** Records provided **
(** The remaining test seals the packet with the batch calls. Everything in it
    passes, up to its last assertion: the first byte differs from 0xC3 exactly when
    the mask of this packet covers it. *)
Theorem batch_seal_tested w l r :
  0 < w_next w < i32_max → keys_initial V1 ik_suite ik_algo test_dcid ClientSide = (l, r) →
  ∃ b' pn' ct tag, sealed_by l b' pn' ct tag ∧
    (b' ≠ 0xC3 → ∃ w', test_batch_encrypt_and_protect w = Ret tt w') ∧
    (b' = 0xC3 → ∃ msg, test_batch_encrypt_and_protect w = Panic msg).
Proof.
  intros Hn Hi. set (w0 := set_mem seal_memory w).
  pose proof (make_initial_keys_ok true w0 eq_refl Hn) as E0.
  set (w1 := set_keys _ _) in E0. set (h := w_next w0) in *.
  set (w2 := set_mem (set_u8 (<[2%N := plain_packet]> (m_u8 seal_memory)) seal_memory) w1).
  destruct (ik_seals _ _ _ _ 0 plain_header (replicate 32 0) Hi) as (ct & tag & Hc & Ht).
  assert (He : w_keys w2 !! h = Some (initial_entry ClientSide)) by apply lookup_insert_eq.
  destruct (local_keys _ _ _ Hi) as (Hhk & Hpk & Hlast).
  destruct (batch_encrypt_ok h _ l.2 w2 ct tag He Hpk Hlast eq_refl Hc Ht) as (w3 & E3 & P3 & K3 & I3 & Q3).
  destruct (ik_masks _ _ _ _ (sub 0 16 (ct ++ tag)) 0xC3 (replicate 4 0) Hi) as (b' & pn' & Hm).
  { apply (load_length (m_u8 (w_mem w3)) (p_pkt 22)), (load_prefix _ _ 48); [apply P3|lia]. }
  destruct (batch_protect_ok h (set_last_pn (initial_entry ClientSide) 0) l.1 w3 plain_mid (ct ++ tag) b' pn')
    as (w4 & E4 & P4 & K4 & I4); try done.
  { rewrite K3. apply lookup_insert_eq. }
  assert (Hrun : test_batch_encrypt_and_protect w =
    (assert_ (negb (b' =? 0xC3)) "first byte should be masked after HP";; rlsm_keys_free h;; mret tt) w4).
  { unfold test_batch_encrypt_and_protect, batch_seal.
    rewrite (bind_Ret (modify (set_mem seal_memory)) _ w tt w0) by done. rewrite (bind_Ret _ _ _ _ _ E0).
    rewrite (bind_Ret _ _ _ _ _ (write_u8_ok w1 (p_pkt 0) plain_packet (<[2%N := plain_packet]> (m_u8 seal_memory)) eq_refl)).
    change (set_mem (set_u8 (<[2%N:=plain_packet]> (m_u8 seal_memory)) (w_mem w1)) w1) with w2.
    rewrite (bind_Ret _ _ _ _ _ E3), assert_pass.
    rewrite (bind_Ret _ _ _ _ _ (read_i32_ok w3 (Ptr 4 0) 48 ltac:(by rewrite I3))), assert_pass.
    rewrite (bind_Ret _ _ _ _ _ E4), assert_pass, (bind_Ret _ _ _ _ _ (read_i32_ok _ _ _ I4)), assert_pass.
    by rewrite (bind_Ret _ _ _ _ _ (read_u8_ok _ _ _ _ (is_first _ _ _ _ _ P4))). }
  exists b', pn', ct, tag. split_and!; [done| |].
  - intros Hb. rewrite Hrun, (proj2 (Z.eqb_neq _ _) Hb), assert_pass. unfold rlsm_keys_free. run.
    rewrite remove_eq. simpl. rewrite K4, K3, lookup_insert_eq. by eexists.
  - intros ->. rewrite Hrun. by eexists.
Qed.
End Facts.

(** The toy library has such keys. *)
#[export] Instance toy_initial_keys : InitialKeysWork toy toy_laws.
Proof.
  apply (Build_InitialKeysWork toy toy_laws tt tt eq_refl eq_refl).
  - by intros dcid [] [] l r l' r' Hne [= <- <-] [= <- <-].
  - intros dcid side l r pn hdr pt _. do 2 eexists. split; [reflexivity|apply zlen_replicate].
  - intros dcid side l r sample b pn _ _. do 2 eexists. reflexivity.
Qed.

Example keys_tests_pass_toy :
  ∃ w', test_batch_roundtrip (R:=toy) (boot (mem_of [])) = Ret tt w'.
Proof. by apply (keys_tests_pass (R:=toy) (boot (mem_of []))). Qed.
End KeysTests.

** Problem details **
Only one stretch of the entries above is wanted: the lines from the one containing "set (w1 := set_keys" through the one containing "destruct (batch_encrypt_ok h". Please reproduce it exactly.

** Exercise output **
  set (w1 := set_keys _ _) in E0. set (h := w_next w0) in *.
  set (w2 := set_mem (set_u8 (<[2%N := plain_packet]> (m_u8 seal_memory)) seal_memory) w1).
  destruct (ik_seals _ _ _ _ 0 plain_header (replicate 32 0) Hi) as (ct & tag & Hc & Ht).
  assert (He : w_keys w2 !! h = Some (initial_entry ClientSide)) by apply lookup_insert_eq.
  destruct (local_keys _ _ _ Hi) as (Hhk & Hpk & Hlast).
  destruct (batch_encrypt_ok h _ l.2 w2 ct tag He Hpk Hlast eq_refl Hc Ht) as (w3 & E3 & P3 & K3 & I3 & Q3).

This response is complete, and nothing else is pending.